Griffin’s goal made her an Olympic celebrity, a status she said she was somewhat uncomfortable with. She felt the story should have been how well the team played, not who touched the puck last on what she called a “junk goal.”

“Eventually, I had to just go with it and see it as a positive,” Griffin said. “People really cared about our team.”

After a blur of games, news conferences, celebratory banquets and the closing ceremonies, Griffin found herself on a long plane ride back to Connecticut – where she now lives with her girlfriend – poring over research data on primate skulls.

She’ll be back on the ice in April when South Korea competes in the International Ice Hockey Federation’s World Championships.

But first, there’s a dissertation to finish.

Following his passionKen Childs traveled to the Winter Olympics to cover sliding sports for the website he founded.The first time Ken Childs remembers watching a bobsled race was in 1988. As a nine-year-old watching coverage of the races from the Winter Olympics in Calgary, Childs was captivated by the racers who barreled down twisting courses in sleds travelling upwards of 90 miles per hour.

For the IT Manager at Duke Anesthesiology, the fascination with bobsleds never left. And last month, it took him to Pyeongchang to experience his first Olympic Games.
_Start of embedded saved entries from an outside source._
(** ** Concrete documents *)
Module Concrete.
Import Crypto.Toy ToySigned.
#[local] Existing Instances History.Toy.automerge History.Toy.laws History.Toy.graph.
Abbreviation op := (Registers.op (A := History.Toy.adoc)).
(** A checksum in place of SHA-256. *)
Definition sum (b : bytes) : bytes := replicate 32 (byte_of (foldl (λ acc x, (acc * 31 + u8 x) mod 257) 7 b mod 256)).
Lemma length_sum b : length (sum b) = 32%nat.
Proof. apply length_replicate. Qed.
#[local] Instance checksum : Sha256 := {| sha256 := sum; length_sha256 := length_sum |}.
Definition start : Document History.Toy.adoc := mkDocument (new (C := nat * nat)) [] ∅ [].
Definition after {X} (m : op X) (d : Document History.Toy.adoc) : Document History.Toy.adoc := (m d).1.
Definition answer {X} (m : op X) (d : Document History.Toy.adoc) : result string X := (m d).2.
Definition ada_binding : bytes := sign_root_binding ada (replicate 32 (byte_of 9)).
Definition bound := after (bind_root ada_binding) start.
Definition named := after (write_self_profile ada_profile) bound.
Definition bob_key : bytes := replicate 32 (byte_of 5).
Definition bob := create_contact (C := nat * nat) (Some bob_key) "bob" "" [byte_of 1].
Definition with_bob := after bob named.
Definition bobby := create_contact (C := nat * nat) None "bobby" "*" [byte_of 2].
Definition with_both := after bobby with_bob.
Definition bob_id : string := Eval vm_compute in match answer bob named with Ok i => i | Err e => e end.
Definition bobby_id : string := Eval vm_compute in match answer bobby with_bob with Ok i => i | Err e => e end.
Definition met := create_meeting (C := nat * nat) "in person" "" None 7 false [byte_of 3].
Definition with_meeting := after met with_both.
Definition met_id : string := Eval vm_compute in match answer met with_both with Ok i => i | Err e => e end.
Definition seen : Observation := mkObservation "city" "Lyon" Local None None 12 met_id.
Definition observed := after (write_observation bobby_id seen) with_meeting.
Definition merged := after (merge_contacts bobby_id bob_id) observed.
Lemma imported_rows_checked_witness :
  parse_unsigned_import (λ _, Some [(Some (hex bob_key), [mkClaim "met" "Lyon"]); (None, [])]) [] =
    Ok [mkReview 0 (Some bob_key) [mkClaim "met" "Lyon"]; mkReview 1 None []] ∧ (2 <= MAX_PARTIES)%nat.
Proof.
  assert (parse_unsigned_import (λ _, Some [(Some (hex bob_key), [mkClaim "met" "Lyon"]); (None, [])]) [] =
    Ok [mkReview 0 (Some bob_key) [mkClaim "met" "Lyon"]; mkReview 1 None []]) as Hr by (vm_compute; reflexivity).
  split; [exact Hr|]. exact (proj1 (proj2 (imported_rows_checked _ [] _ Hr))).
Defined.
Lemma ran {X} (m : op X) d r : answer m d = r → m d = (after m d, r).
Proof. unfold answer, after. intros <-. apply surjective_pairing. Qed.
Lemma bind_root_once_run : bind_root ada_binding start = (bound, Ok true).
Proof. apply (ran (bind_root ada_binding) start). vm_compute. reflexivity. Qed.
Lemma created_contact_reads_back_run : bob named = (with_bob, Ok bob_id).
Proof. apply (ran bob named). vm_compute. reflexivity. Qed.
Lemma written_observation_reads_back_run : write_observation bobby_id seen with_meeting = (observed, Ok ()).
Proof. apply (ran (write_observation bobby_id seen) with_meeting). vm_compute. reflexivity. Qed.
Lemma merge_keeps_observations_run : merge_contacts bobby_id bob_id observed = (merged, Ok ()).
Proof. apply (ran (merge_contacts bobby_id bob_id) observed). vm_compute. reflexivity. Qed.
Lemma delete_leaves_nothing_run : delete_contact bob_id merged = (after (delete_contact bob_id) merged, Ok ()).
Proof. apply (ran (delete_contact bob_id) merged). vm_compute. reflexivity. Qed.
Definition nameless : bytes := match sign_profile ada [] with Ok b => b | Err _ => [] end.
Lemma resolve_replaces_run : resolve_self_profile ada [ada_profile] [] named = (after (resolve_self_profile ada [ada_profile] []) named, Ok nameless).
Proof. apply (ran (resolve_self_profile ada [ada_profile] []) named). vm_compute. reflexivity. Qed.
Lemma seen_typed : typed seen.
Proof. split; [done|done|]. vm_compute. by split. Qed.
Lemma bind_root_once_witness : root_binding start = None ∧ root_binding bound = Some ada_binding.
Proof.
  pose proof bind_root_once_run as Hr.
  pose proof (bind_root_once ada_binding start bound (Ok true) Hr) as (H1 & _ & H2 & _). by split.
Defined.
Lemma created_contact_reads_back_witness : ∃ c, contact with_bob bob_id = Some c ∧ contact_key32 c = Some bob_key ∧ petname c = "bob"%string.
Proof.
  pose proof created_contact_reads_back_run as Hr.
  destruct (created_contact_reads_back (Some bob_key) "bob" "" [byte_of 1] named with_bob (Ok bob_id)) as (_ & _ & (c & H) & _);
    [by intros b [= <-]|exact Hr|]. exists c. split_and!; apply H.
Defined.
Lemma written_observation_reads_back_witness : read_observation observed (spelling bobby_id (observation_discriminator seen)) = Some seen.
Proof.
  pose proof written_observation_reads_back_run as Hr.
  destruct (written_observation_reads_back bobby_id seen with_meeting observed (Ok ())) as (_ & _ & H & _); [exact seen_typed|exact Hr|exact H].
Defined.
Lemma merge_keeps_observations_witness :
  contact merged bobby_id = None ∧ bobby_id ∈ observation_sources merged bob_id.
Proof.
  pose proof merge_keeps_observations_run as Hr.
  destruct (merge_keeps_observations bobby_id bob_id observed merged (Ok ())) as (s & t & m & H); [done|done|exact Hr|].
  split; apply H.
Defined.
Lemma delete_leaves_nothing_witness :
  observations_of merged bob_id = [seen] ∧ observations_of (after (delete_contact bob_id) merged) bob_id = [].
Proof.
  pose proof delete_leaves_nothing_run as Hr.
  pose proof (delete_leaves_nothing bob_id merged _ (Ok ()) Hr) as (_ & _ & _ & H & _). split; [vm_compute; reflexivity|exact H].
Defined.
Lemma resolve_replaces_witness :
  ∃ s, self_profile (after (resolve_self_profile ada [ada_profile] []) named) = Some s ∧ variants s = [nameless].
Proof.
  pose proof resolve_replaces_run as Hr.
  destruct (resolve_replaces ada [ada_profile] [] named _ (Ok nameless) Hr) as (_ & _ & (s & _ & _ & H) & _).
  eexists. split; [exact H|reflexivity].
Defined.
End Concrete.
Childs was there to cover bobsled, luge and skeleton events for SlidingOnIce.com, a sliding sports news website he runs. Childs started the site in 2011 after finding that it was hard to find information on sliding sports.

In the years since, his site has become one of the main sources of information and analysis for fans and racers alike. In addition to posting results and reactions from races he watches online, Childs often treks to Lake Placid, New York to cover the major events held there each winter.

But last month’s Olympic Games was by far his biggest assignment.

As one of the few journalists who cover the sport constantly, Childs offered perspective that others couldn’t. If an athlete overcame injury or endured a winding road to the medal stand, he knew.

Due in part to that insight, the traffic on his site, which usually peaks around 10,000 hits per week during major non-Olympic competitions, spiked to around 40,000 hits per week during his time in South Korea.

“It’s a labor of love,” Childs said of running the site. “The hours are terrible and the pay is bad, but I love it.”

Family Pride

Schuyler Knowles, right, sits with sister Genny Kim Knowles, center, and father Tim Knowles, left.In the months leading up to the Olympics, Schuyler Knowles, operations coordinator for Duke Global Administrative and Travel Support, couldn’t contain his excitement about the upcoming games. The youngest of his five siblings, half-sister Genny Kim Knowles, earned a spot as a reserve goalie on the Korean women’s ice hockey squad.

“I told everyone from random people in the elevator to people I hadn’t talked to in 10 years because it’s so cool,” Knowles said. “I’m very proud of her. She worked very, very hard and I’m happy it paid off for her.”

Genny Kim, 17, was born in South Korea and lives in Canada. She didn’t see ice time during the games, but that didn’t dampen her family’s experience.

Schuyler was part of a large group of family members who traveled to Pyeongchang. He got to see his sister on most days and was in the stands for the opening ceremony and the first three games played by the joint Korean team.

He flew home a few days before the games ended, leaving him with jetlag, some souvenirs and memories that won’t soon fade.

“For my family, it’s the story of a lifetime,” Schuyler said. “We’ll always be talking about the time we went to the Olympics to watch Genny.”